Enquanto a base de contribuintes diminui, o número de pensionistas mantém-se elevado, refletindo o envelhecimento da população abrangida pelo regime.
Sistema continua em défice
No final de 2025, a execução orçamental da CGA apresentou, assim, um saldo negativo de 120 milhões de euros, um resultado ligeiramente mais deficitário do que o previsto inicialmente no Orçamento do Estado para 2025. Ainda assim, o défice representa uma melhoria face ao resultado de 2024, quando o saldo negativo tinha atingido 202 milhões de euros.
Segundo a UTAO, esta evolução reflete o contributo positivo da receita contributiva, mas também o aumento da despesa com pensões e a redução de outras receitas do sistema.
A CGA continua assim a representar uma pressão estrutural sobre o Orçamento do Estado. Com uma base contributiva em declínio e um número elevado de pensionistas, o sistema depende cada vez mais do financiamento público para assegurar o pagamento das pensões dos antigos funcionários públicos.
Segurança Social com excedente recorde
Em contraste, o regime geral da Segurança Social voltou a apresentar um saldo amplamente positivo. Segundo a UTAO, o sistema registou um superávite de 6.671 milhões de euros em 2025, “o maior excedente anual dos últimos vinte anos”, superando o máximo anterior alcançado em 2024.
O desempenho foi impulsionado sobretudo pelo crescimento da receita contributiva, que aumentou 8,3%, refletindo a evolução favorável do mercado de trabalho e o aumento das remunerações.
Apesar do aumento da despesa com pensões e prestações sociais – incluindo o suplemento extraordinário de pensão pago em setembro –, o sistema manteve um saldo amplamente positivo.

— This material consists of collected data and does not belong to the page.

(** X14.  Appending an accepted AVP to a message that validates gives
    a message that validates, for every AVP subsystem and whatever the
    orders of the map visits: when [validate] accepts a v2 message of
    some type with some specification, and a further AVP has a type
    listed in that specification and a value that decodes, [validate]
    accepts the message with that AVP appended.  The AVP may repeat a
    type that the message already has. *)
Theorem validate_appendAvp
    (codec : AvpCodec) (o1 o2 o1' o2' : rangeOrder) (m : v2ControlMessage)
    (a : avp) (mt : avpMsgType) (spec : msgSpec) :
  validate o1 o2 m = Ok () ->
  getType m = Ok mt -> getV2MsgSpec mt = Ok spec -> avpAccepted spec a ->
  validate o1' o2' (appendAvp m a) = Ok ().
Proof.
  intros Hv Ht Hs Ha.
  pose proof (validate_Ok_nonempty _ _ _ Hv) as Hne.
  apply validate_Ok_iff in Hv as (mt' & spec' & Ht' & Hs' & Hacc & Hmust).
  assert (mt' = mt) by congruence. subst mt'.
  assert (spec' = spec) by congruence. subst spec'.
  apply validate_Ok_iff. exists mt, spec.
  destruct m as [h [|a0 l]]; [contradiction|].
  cbn [appendAvp avps header] in *.
  split; [exact Ht|]. split; [exact Hs|]. split.
  - apply Forall_app. split; [assumption|].
    apply Forall_cons. split; [assumption | constructor].
  - intros t Hm. rewrite map_app. apply elem_of_app. left.
    apply (Hmust t Hm).
Qed.

Lemma validate_appendAvp_witness :
  validate idOrder revOrder sccrqComplete = Ok ()
  /\ getType sccrqComplete = Ok avpMsgTypeSccrq
  /\ getV2MsgSpec avpMsgTypeSccrq = Ok v2SccrqMsgSpec
  /\ avpAccepted v2SccrqMsgSpec hostNameAvp
  /\ validate revOrder idOrder (appendAvp sccrqComplete hostNameAvp) = Ok ().
Proof.
  assert (H1 : validate idOrder revOrder sccrqComplete = Ok ())
    by (vm_compute; reflexivity).
  assert (H2 : getType sccrqComplete = Ok avpMsgTypeSccrq) by reflexivity.
  assert (H3 : getV2MsgSpec avpMsgTypeSccrq = Ok v2SccrqMsgSpec) by reflexivity.
  assert (H4 : avpAccepted v2SccrqMsgSpec hostNameAvp)
    by (split; eexists; vm_compute; reflexivity).
  exact (conj H1 (conj H2 (conj H3 (conj H4
          (validate_appendAvp AvpModel.codec idOrder revOrder revOrder idOrder
             sccrqComplete hostNameAvp avpMsgTypeSccrq v2SccrqMsgSpec
             H1 H2 H3 H4))))).
Defined.

(** X15.  Whether [validate] accepts a v2 message depends on its first
    AVP and on which AVPs follow it, not on their order, on how often
    each occurs, on the header, or on the orders of the map visits:
    for every AVP subsystem, when [validate] accepts a message, it
    accepts every message with the same first AVP whose further AVPs
    are the same as a set. *)
Theorem validate_set_of_avps
    (codec : AvpCodec) (o1 o2 o1' o2' : rangeOrder) (h h' : l2tpV2Header)
    (a : avp) (l l' : list avp) :
  (forall x, x ∈ l <-> x ∈ l') ->
  validate o1 o2 (mkV2 h (a :: l)) = Ok () ->
  validate o1' o2' (mkV2 h' (a :: l')) = Ok ().
Proof.
  intros Hset Hv.
  apply validate_Ok_iff in Hv as (mt & spec & Ht & Hs & Hacc & Hmust).
  apply validate_Ok_iff. exists mt, spec.
  cbn [avps] in *.
  split; [rewrite <- Ht; apply getType_cons|]. split; [exact Hs|].
  apply Forall_cons in Hacc as [Ha Hl]. split.
  - constructor; [assumption|].
    apply Forall_forall. intros x Hx. apply Hset in Hx.
    exact (proj1 (Forall_forall _ _) Hl x Hx).
  - intros t Hm. specialize (Hmust t Hm).
    cbn [map] in *. apply elem_of_cons in Hmust as [->|Hin]; [left|].
    right. apply (list_elem_of_fmap avp_getType) in Hin as (x & -> & Hx).
    apply (list_elem_of_fmap avp_getType). exists x. split; [reflexivity|].
    apply Hset. assumption.
Qed.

No conjunto das Administrações Públicas, o setor da proteção social foi um dos principais responsáveis pelo excedente orçamental de 1.298 milhões de euros registado em 2025. O resultado representa uma melhoria de 893 milhões de euros face a 2024 e supera as previsões inscritas no Orçamento do Estado para 2025.
A execução orçamental do ano passado voltou, assim, a evidenciar a forte divergência entre os dois principais sistemas públicos de pensões: enquanto a Segurança Social mantém excedentes sustentados pela evolução do emprego, a CGA continua estruturalmente dependente das transferências do Orçamento do Estado.